On Tuesday, I stood on the ridge. Wind whipping across her curves and mesas; wind lifting my spirits beyond weight of concerns, or the 4 million busy souls of L.A.
I saw the long view of her horizons; contours of dull and golden-brown hills against gradients of grays, layers of inversion and atmospheric blues.
I focused on the daring pose of a lone, dying tree.
I breathed in dust and sage; it smelled to me like precious incense intended as prayers to the gods.
I imagined, as if I were a child again on the Midwestern prairie; pretending that I was a trail hand, working for Gil Favor, eating beans on a banged-up tin plate. Or hero in Dodge City, not as Kitty, but as a dark and mysterious cowboy riding into town on her (I mean his) bike (I mean horse).
I brought my thinking and gratitude back to where my boots are.
Buffered by the canyon’s earthy shield from a racing 101, I stood and listened for a while to the quiet, more quiet than home. Stillness is spiced by the shy song of a California Towhee’s “cheep”, or slight rustle of wind that makes the brown grasses dance, or my own sigh as I breathe deeply the luxury of these languid moments in open spaces.

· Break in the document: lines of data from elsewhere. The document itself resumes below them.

(** * nkn-client-go: the multi-path client (multiclient.go, message.go)

    A shallow embedding of the MultiClient of the NKN Go SDK and the
    properties of its identifier codec, fan-in router, fan-out sender,
    session table and lifecycle, with the payload constructors and the
    box helpers of message.go and the write callback of a session.

    Conventions of the embedding.
    - Go [string] is [string]; [[]byte] is [list byte] (a nil slice and an
      empty one are both the empty list; where the code tests a slice
      against [nil] the argument is an [option]).
    - Go [int] is [Z]; pointers to external objects ([*Client],
      [*ncp.Session]) are opaque handles.
    - [map[K]V] is stdpp's [gmap]; a [range] over a map visits the keys in
      an order chosen by the runtime, which is an explicit argument here.
    - Calls into what lies outside multiclient.go and message.go (the
      subclient, the ncp session library, random bytes, mergo, the log) are
      answered by an environment that sees the whole history of earlier
      calls; every call is recorded in that history, so what the code did
      to the outside is observable.
    - A method of the MultiClient that changes it returns the new
      MultiClient next to its Go result. *)

From Stdlib Require Import ZArith Ascii String DecimalString Lia Bool.
From Stdlib Require DecimalZ.
From Stdlib.Strings Require Import Byte.
From stdpp Require Import gmap strings list fin_maps sorting.

Local Open Scope Z_scope.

The wind. The wind. The wind.
By Friday I hear that the wind is ripping fire across the grass-bearded face of these hills. It knows no boundaries. It casts embers and sparks far beyond itself because it has no regard for its effect; no respect or prejudice for land, or home, or life, or dream. My heart hurts, sinks, flips around in my chest as I hear of the horrific losses of life. And the wind and the fires go on. It is not done yet. Not contained. People try their hardest, but people have to wait for the Santa Ana winds to die down. To wait for the other side of the wind.

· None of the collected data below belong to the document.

(** * dependency-review-action: the entry point [src/main.ts]

    A shallow embedding of [run] and of the printing helpers of
    [src/main.ts].  The program is effectful: it logs through
    [@actions/core], fills the job summary, marks the run failed with
    [core.setFailed] and catches what its collaborators throw.  The
    embedding threads a trace of those effects and a possible thrown value
    through a small writer/exception monad.  The pure functions main.ts
    imports (filters, license classification, grouping) are the fields
    of a record of imports; the outcomes of the fallible I/O
    collaborators are the fields of an environment record. *)

From Stdlib Require Import List String Ascii Bool ZArith Lia.
Import ListNotations.
Open Scope string_scope.

(** ** Data model ([./schemas]) *)

Inductive Severity : Type := critical | high | moderate | low.

(** [config.fail_on_severity]: a severity, or the string ['none']. *)
Inductive FailOnSeverity : Type :=
| fail_on (s : Severity)
| none.

Inductive Scope : Type := runtime | development.

Record Vulnerability : Type := mkVulnerability {
  severity : Severity;
  advisory_id : string;
  advisory_summary : string;
  advisory_url : string
}.

(** [change_type] is kept as the string main.ts reads it as
    ([const changeType: string = change.change_type]); [vulnerabilities]
    may be [undefined] (main.ts tests for it), [license] may be null. *)
Record Change : Type := mkChange {
  manifest : string;
  name : string;
  version : string;
  change_type : string;
  scope : Scope;
  license : option string;
  vulnerabilities : option (list Vulnerability)
}.

Definition Changes : Type := list Change.

(** The object returned by [getInvalidLicenseChanges]; main.ts reads its
    keys [forbidden], [unresolved] and [unlicensed]. *)
Record InvalidLicenseChanges : Type := mkInvalid {
  forbidden : Changes;
  unresolved : Changes;
  unlicensed : Changes
}.

Record ConfigOptions : Type := mkConfig {
  fail_on_severity : FailOnSeverity;
  fail_on_scopes : list Scope;
  allow_licenses : list string;
  deny_licenses : list string;
  allow_ghsas : list string;
  license_check : bool;
  vulnerability_check : bool;
  comment_summary_in_pr : bool
}.

(** ** Thrown values and effects *)

(** What a [catch] clause can receive: an octokit [RequestError] (an
    [Error] with a [status]), any other [Error], or a value that is not
    an [Error]. *)
Inductive Thrown : Type :=
| RequestError (status : Z) (message : string)
| Error (message : string)
| NotAnError.

(** Calls to the imported pipeline functions, recorded with their
    arguments. *)
Inductive Call : Type :=
| call_filterChangesByScopes (scopes : list Scope) (changes : Changes)
| call_filterAllowedAdvisories (ghsas : list string) (changes : Changes)
| call_filterChangesBySeverity (minSeverity : Severity) (changes : Changes)
| call_getInvalidLicenseChanges (changes : Changes) (allow deny : list string).

(** The observable effects of main.ts, in program order.  [Rejected]
    records that the promise of an [async] group callback was rejected:
    main.ts neither awaits nor returns that promise, so the rejection
    never reaches a [catch]; what the runtime does with an unhandled
    rejection is outside main.ts.  ([core.group] closes the group in a
    continuation of that promise; this is not an effect of main.ts and
    is not recorded.)  The calls to [./summary] are recorded with their
    arguments; [SummaryWrite] is the call [core.summary.write()]. *)
Inductive Event : Type :=
| Info (msg : string)
| Warning (msg : string)
| SetFailed (msg : string)
| StartGroup (title : string)
| Rejected (title : string) (e : Thrown)
| Called (c : Call)
| AddSummaryToSummary (vulnerableChanges : Changes)
    (invalidLicenseChanges : InvalidLicenseChanges) (config : ConfigOptions)
| AddChangeVulnerabilitiesToSummary (vulnerableChanges : Changes)
    (minSeverity : Severity)
| AddLicensesToSummary (invalidLicenseChanges : InvalidLicenseChanges)
    (config : ConfigOptions)
| AddScannedDependencies (changes : Changes)
| CommentPr
| SummaryWrite.

Definition Trace : Type := list Event.

(** A computation: the effects it performed and either the value it
    threw or the value it returned. *)
Definition M (A : Type) : Type := (Trace * (Thrown + A))%type.

Definition ret {A} (a : A) : M A := ([], inr a).

Definition bind {A B} (m : M A) (k : A -> M B) : M B :=
  match m with
  | (t, inl e) => (t, inl e)
  | (t, inr a) => let (t', r) := k a in ((t ++ t')%list, r)
  end.

Notation "x <- m ;; k" := (bind m (fun x => k))
  (at level 61, m at next level, right associativity).
Notation "m ;; k" := (bind m (fun _ => k))
  (at level 61, right associativity).

Definition emit (e : Event) : M unit := ([e], inr tt).

Definition throw {A} (e : Thrown) : M A := ([], inl e).

(** A call, awaited or not, whose outcome is given: it throws or it
    returns, without an effect of its own. *)
Definition lift {A} (r : Thrown + A) : M A := ([], r).

(** [try { body } catch (error) { handler error } finally { fin }] *)
Definition try_catch_finally (body : M unit) (handler : Thrown -> M unit)
    (fin : M unit) : M unit :=
  let caught :=
    match body with
    | (t, inl e) => let (t', r) := handler e in ((t ++ t')%list, r)
    | (t, inr a) => (t, inr a)
    end in
  let (t, r) := caught in
  let (t', r') := fin in
  ((t ++ t')%list, match r' with inl e => inl e | inr _ => r end).

(** [for (const x of xs) { body x }] *)
Fixpoint for_of {A} (xs : list A) (body : A -> M unit) : M unit :=
  match xs with
  | [] => ret tt
  | x :: xs' => body x ;; for_of xs' body
  end.

Definition trace {A} (m : M A) : Trace := fst m.
Definition outcome {A} (m : M A) : Thrown + A := snd m.

(** ** [@actions/core] and [ansi-styles] *)

Module core.
Definition info (msg : string) : M unit := emit (Info msg).
Definition warning (msg : string) : M unit := emit (Warning msg).
Definition setFailed (msg : string) : M unit := emit (SetFailed msg).

(** [core.group(title, async () => {...})], called without [await]:
    the group is opened and the callback runs to its end at once (it
    contains no [await]); what it throws rejects its promise and does
    not propagate to the caller. *)
Definition group (title : string) (fn : M unit) : M unit :=
  let (t, r) := fn in
  ((StartGroup title :: t ++
      match r with inl e => [Rejected title e] | inr _ => [] end)%list,
   inr tt).
End core.

Module styles.
Definition esc (code : string) : string :=
  String (ascii_of_nat 27) ("[" ++ code ++ "m").
Definition bold_open : string := esc "1".
Definition bold_close : string := esc "22".
Inductive color : Type := red | green | yellow | grey.
Definition color_open (c : color) : string :=
  match c with
  | red => esc "31"
  | green => esc "32"
  | yellow => esc "33"
  | grey => esc "90"
  end.
Definition color_close (c : color) : string := esc "39".
End styles.

Definition severity_string (s : Severity) : string :=
  match s with
  | critical => "critical"
  | high => "high"
  | moderate => "moderate"
  | low => "low"
  end.

(** [`${change.license}`]: a null license prints as [null]. *)
Definition license_string (l : option string) : string :=
  match l with Some s => s | None => "null" end.

(** ** The helpers of main.ts *)

Definition renderSeverity (sev : Severity) : string :=
  let color :=
    match sev with
    | critical => styles.red
    | high => styles.red
    | moderate => styles.yellow
    | low => styles.grey
    end in
  styles.color_open color ++ "(" ++ severity_string sev ++ " severity)"
    ++ styles.color_close color.

(** Iterating [change.vulnerabilities] when it is [undefined] is a
    [TypeError]. *)
Definition printChangeVulnerabilities (change : Change) : M unit :=
  match vulnerabilities change with
  | None => throw (Error "change.vulnerabilities is not iterable")
  | Some vulns =>
      for_of vulns (fun vuln =>
        core.info (styles.bold_open ++ manifest change ++ " » " ++ name change
                   ++ "@" ++ version change ++ styles.bold_close ++ " – "
                   ++ advisory_summary vuln ++ " "
                   ++ renderSeverity (severity vuln)) ;;
        core.info ("  ↪ " ++ advisory_url vuln))
  end.

Definition vulnerable_msg : string :=
  "Dependency review detected vulnerable packages.".

Definition printVulnerabilitiesBlock (addedChanges : Changes)
    (minSeverity : Severity) (failOnVulnerability : bool) : M unit :=
  core.group "Vulnerabilities" (
    vulFound <-
      (if (0 <? List.length addedChanges)%nat
       then for_of addedChanges printChangeVulnerabilities ;; ret true
       else ret false) ;;
    if vulFound : bool then
      let msg := vulnerable_msg in
      if failOnVulnerability then core.setFailed msg else core.warning msg
    else
      core.info ("Dependency review did not detect any vulnerable packages with severity level "
                 ++ String (ascii_of_nat 34) (severity_string minSeverity)
                 ++ String (ascii_of_nat 34) " or higher.")).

The wind. The wind. The wind.
I pray. For the land. For the creatures. And most of all, for the people. And, with an eerie resolve, I know I will walk this canyon again no matter the extent of blackened char or scar of her hills. I will not wait until her growth is new and restored. I will walk when the season takes me there, and I will listen for the lessons she has for me then.
In the wind. From the wind. With the wind.
How devastatingly descriptive of what my spirit sees in the spirit of the nation and of my church denomination, how it is the invitation to my spirit to weep among the ruins and yet see in the Spirit the hope of what can arise from the ashes, to pray with love in love for and as the tortured landscape rediscovers its soul and the people turn to see a great Light.
I had hoped some, or one, might find it roomy enough to hear it is about the fires, yes, but also the soul’s movement between loving something perfect and loving something scarred. And for me, the wind is Spirit. Not perfectly, or in a tidy way, but likeness towards the power and presence of God. I pray, and hope hope hope to write, with room in the story for other’s own.